» **Task to complete**:
Print the following entries without any change.

____

(** * fastify-server: the conformance API plugin

    A shallow embedding of [src/conformanceApiPlugin.ts]: the coercions
    applied to raw query parameters and path segments, the request
    binders, the error table and the response shaping of the nine
    route handlers, followed by the properties established for them.

    Conventions of the model.
    - A JavaScript string is a [string] whose characters are code units
      in the range 0..255 (read as U+0000..U+00FF).
    - An optional property is an [option]; a property holding
      [undefined] and a missing property are both [None].
    - A JavaScript object used as a dictionary (the query, the route
      parameters, the headers, the error table) is a [gmap string _].
    - A handler is a computation over the [Reply] it mutates, which
      finishes normally, by [return], or by [throw]; [reply.status]
      throws on an argument that is not a status number. *)

From Stdlib Require Import ZArith NArith Ascii String Bool List Lia.
From stdpp Require Import base option strings gmap.

Local Open Scope string_scope.
Local Open Scope Z_scope.

(** ** JavaScript numbers *)

Module JsNumber.

(** A Number is NaN, an infinity, or the finite double [±m·2^e]. The
    representation is canonical: [e <= 0], and [m] is odd when [e < 0];
    an integer-valued double [n] is [Finite _ n 0], and the two zeros are
    [Finite false 0 0] and [Finite true 0 0]. *)
Inductive Number : Type :=
| NaN
| Infinity (neg : bool)
| Finite (neg : bool) (m : Z) (e : Z).

Definition Number_eqb (x y : Number) : bool :=
  match x, y with
  | NaN, NaN => true
  | Infinity a, Infinity b => Bool.eqb a b
  | Finite a m e, Finite b m' e' => Bool.eqb a b && (m =? m') && (e =? e')
  | _, _ => false
  end.

(** The number of low zero bits of a positive. *)
Fixpoint trailingZeros (p : positive) : Z :=
  match p with
  | xO p' => 1 + trailingZeros p'
  | _ => 0
  end.

(** The canonical form of [±m·2^e], for [0 <= m]. *)
Definition normalize (neg : bool) (m e : Z) : Number :=
  match m with
  | Zpos p =>
      if 0 <=? e then Finite neg (m * 2 ^ e) 0
      else
        let s := Z.min (trailingZeros p) (- e) in
        Finite neg (m / 2 ^ s) (e + s)
  | _ => Finite neg 0 0
  end.

(** [binade p q] is the integer [k] with [2^k <= p/q < 2^(k+1)], for
    positive [p] and [q]. *)
Definition binade (p q : Z) : Z :=
  let k := Z.log2 p - Z.log2 q in
  if 0 <=? k
  then (if p <? q * 2 ^ k then k - 1 else k)
  else (if p * 2 ^ (- k) <? q then k - 1 else k).

(** The Number value of the non-negative rational [p/q] with sign [neg]:
    the binary64 double nearest to it, ties to the even significand,
    subnormals below [2^-1022], an infinity from [2^1024] on. *)
Definition roundRatio (neg : bool) (p q : Z) : Number :=
  if p <=? 0 then Finite neg 0 0
  else
    let k := binade p q in
    let e := Z.max (k - 52) (-1074) in
    let num := if e <? 0 then p * 2 ^ (- e) else p in
    let den := if e <? 0 then q else q * 2 ^ e in
    let m0 := num / den in
    let r := num mod den in
    let m := if (den <? 2 * r) || ((den =? 2 * r) && Z.odd m0)
             then m0 + 1 else m0 in
    if (0 <=? e) && (2 ^ 1024 <=? m * 2 ^ e) then Infinity neg
    else normalize neg m e.

(** The Number value of the decimal [±m·10^e], rounded exactly also for
    a literal of more than twenty significant digits. *)
Definition ofDecimal (neg : bool) (m e : Z) : Number :=
  if 0 <=? e then roundRatio neg (m * 10 ^ e) 1
  else roundRatio neg m (10 ^ (- e)).

(** The Number value of a non-negative mathematical integer. *)
Definition ofInteger (neg : bool) (n : Z) : Number := roundRatio neg n 1.

End JsNumber.
Export JsNumber.

(** ** Strings and the global parsing functions *)

Module JsString.

Definition charCode (c : ascii) : Z := Z.of_N (N_of_ascii c).

(** StrWhiteSpaceChar: white space and line terminators. *)
Definition isWhiteSpace (c : ascii) : bool :=
  let n := charCode c in
  ((9 <=? n) && (n <=? 13)) || (n =? 32) || (n =? 160).

Definition isDigit (c : ascii) : bool :=
  let n := charCode c in (48 <=? n) && (n <=? 57).

(** The value of a digit of radix 10 or 16, if [c] is one. *)
Definition digitValue (radix : Z) (c : ascii) : option Z :=
  let n := charCode c in
  if (48 <=? n) && (n <=? 57) then Some (n - 48)
  else if (radix =? 16) && (97 <=? n) && (n <=? 102) then Some (n - 87)
  else if (radix =? 16) && (65 <=? n) && (n <=? 70) then Some (n - 55)
  else None.

Fixpoint trimStart (s : string) : string :=
  match s with
  | String c s' => if isWhiteSpace c then trimStart s' else s
  | EmptyString => s
  end.

(** An optional leading sign: whether it is [-], and the rest. *)
Definition takeSign (s : string) : bool * string :=
  match s with
  | String "-" s' => (true, s')
  | String "+" s' => (false, s')
  | _ => (false, s)
  end.

(** The longest prefix of radix-[radix] digits, read most significant
    digit first onto the accumulator [acc]: the number of digits read,
    the value, and the rest of the string. *)
Fixpoint takeDigits (radix : Z) (s : string) (count acc : Z) : Z * Z * string :=
  match s with
  | String c s' =>
      match digitValue radix c with
      | Some d => takeDigits radix s' (count + 1) (acc * radix + d)
      | None => (count, acc, s)
      end
  | EmptyString => (count, acc, s)
  end.

Definition toLowerChar (c : ascii) : ascii :=
  let n := charCode c in
  if ((65 <=? n) && (n <=? 90))
     || ((192 <=? n) && (n <=? 222) && negb (n =? 215))
  then ascii_of_N (Z.to_N (n + 32)) else c.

____

» **Result**:
(** * fastify-server: the conformance API plugin

    A shallow embedding of [src/conformanceApiPlugin.ts]: the coercions
    applied to raw query parameters and path segments, the request
    binders, the error table and the response shaping of the nine
    route handlers, followed by the properties established for them.

    Conventions of the model.
    - A JavaScript string is a [string] whose characters are code units
      in the range 0..255 (read as U+0000..U+00FF).
    - An optional property is an [option]; a property holding
      [undefined] and a missing property are both [None].
    - A JavaScript object used as a dictionary (the query, the route
      parameters, the headers, the error table) is a [gmap string _].
    - A handler is a computation over the [Reply] it mutates, which
      finishes normally, by [return], or by [throw]; [reply.status]
      throws on an argument that is not a status number. *)

From Stdlib Require Import ZArith NArith Ascii String Bool List Lia.
From stdpp Require Import base option strings gmap.

Local Open Scope string_scope.
Local Open Scope Z_scope.

(** ** JavaScript numbers *)

Module JsNumber.

(** A Number is NaN, an infinity, or the finite double [±m·2^e]. The
    representation is canonical: [e <= 0], and [m] is odd when [e < 0];
    an integer-valued double [n] is [Finite _ n 0], and the two zeros are
    [Finite false 0 0] and [Finite true 0 0]. *)
Inductive Number : Type :=
| NaN
| Infinity (neg : bool)
| Finite (neg : bool) (m : Z) (e : Z).

Definition Number_eqb (x y : Number) : bool :=
  match x, y with
  | NaN, NaN => true
  | Infinity a, Infinity b => Bool.eqb a b
  | Finite a m e, Finite b m' e' => Bool.eqb a b && (m =? m') && (e =? e')
  | _, _ => false
  end.

(** The number of low zero bits of a positive. *)
Fixpoint trailingZeros (p : positive) : Z :=
  match p with
  | xO p' => 1 + trailingZeros p'
  | _ => 0
  end.

(** The canonical form of [±m·2^e], for [0 <= m]. *)
Definition normalize (neg : bool) (m e : Z) : Number :=
  match m with
  | Zpos p =>
      if 0 <=? e then Finite neg (m * 2 ^ e) 0
      else
        let s := Z.min (trailingZeros p) (- e) in
        Finite neg (m / 2 ^ s) (e + s)
  | _ => Finite neg 0 0
  end.

(** [binade p q] is the integer [k] with [2^k <= p/q < 2^(k+1)], for
    positive [p] and [q]. *)
Definition binade (p q : Z) : Z :=
  let k := Z.log2 p - Z.log2 q in
  if 0 <=? k
  then (if p <? q * 2 ^ k then k - 1 else k)
  else (if p * 2 ^ (- k) <? q then k - 1 else k).

(** The Number value of the non-negative rational [p/q] with sign [neg]:
    the binary64 double nearest to it, ties to the even significand,
    subnormals below [2^-1022], an infinity from [2^1024] on. *)
Definition roundRatio (neg : bool) (p q : Z) : Number :=
  if p <=? 0 then Finite neg 0 0
  else
    let k := binade p q in
    let e := Z.max (k - 52) (-1074) in
    let num := if e <? 0 then p * 2 ^ (- e) else p in
    let den := if e <? 0 then q else q * 2 ^ e in
    let m0 := num / den in
    let r := num mod den in
    let m := if (den <? 2 * r) || ((den =? 2 * r) && Z.odd m0)
             then m0 + 1 else m0 in
    if (0 <=? e) && (2 ^ 1024 <=? m * 2 ^ e) then Infinity neg
    else normalize neg m e.

(** The Number value of the decimal [±m·10^e], rounded exactly also for
    a literal of more than twenty significant digits. *)
Definition ofDecimal (neg : bool) (m e : Z) : Number :=
  if 0 <=? e then roundRatio neg (m * 10 ^ e) 1
  else roundRatio neg m (10 ^ (- e)).

(** The Number value of a non-negative mathematical integer. *)
Definition ofInteger (neg : bool) (n : Z) : Number := roundRatio neg n 1.

End JsNumber.
Export JsNumber.

(** ** Strings and the global parsing functions *)

Module JsString.

Definition charCode (c : ascii) : Z := Z.of_N (N_of_ascii c).

(** StrWhiteSpaceChar: white space and line terminators. *)
Definition isWhiteSpace (c : ascii) : bool :=
  let n := charCode c in
  ((9 <=? n) && (n <=? 13)) || (n =? 32) || (n =? 160).

Definition isDigit (c : ascii) : bool :=
  let n := charCode c in (48 <=? n) && (n <=? 57).

(** The value of a digit of radix 10 or 16, if [c] is one. *)
Definition digitValue (radix : Z) (c : ascii) : option Z :=
  let n := charCode c in
  if (48 <=? n) && (n <=? 57) then Some (n - 48)
  else if (radix =? 16) && (97 <=? n) && (n <=? 102) then Some (n - 87)
  else if (radix =? 16) && (65 <=? n) && (n <=? 70) then Some (n - 55)
  else None.

Fixpoint trimStart (s : string) : string :=
  match s with
  | String c s' => if isWhiteSpace c then trimStart s' else s
  | EmptyString => s
  end.

(** An optional leading sign: whether it is [-], and the rest. *)
Definition takeSign (s : string) : bool * string :=
  match s with
  | String "-" s' => (true, s')
  | String "+" s' => (false, s')
  | _ => (false, s)
  end.

(** The longest prefix of radix-[radix] digits, read most significant
    digit first onto the accumulator [acc]: the number of digits read,
    the value, and the rest of the string. *)
Fixpoint takeDigits (radix : Z) (s : string) (count acc : Z) : Z * Z * string :=
  match s with
  | String c s' =>
      match digitValue radix c with
      | Some d => takeDigits radix s' (count + 1) (acc * radix + d)
      | None => (count, acc, s)
      end
  | EmptyString => (count, acc, s)
  end.

Definition toLowerChar (c : ascii) : ascii :=
  let n := charCode c in
  if ((65 <=? n) && (n <=? 90))
     || ((192 <=? n) && (n <=? 222) && negb (n =? 215))
  then ascii_of_N (Z.to_N (n + 32)) else c.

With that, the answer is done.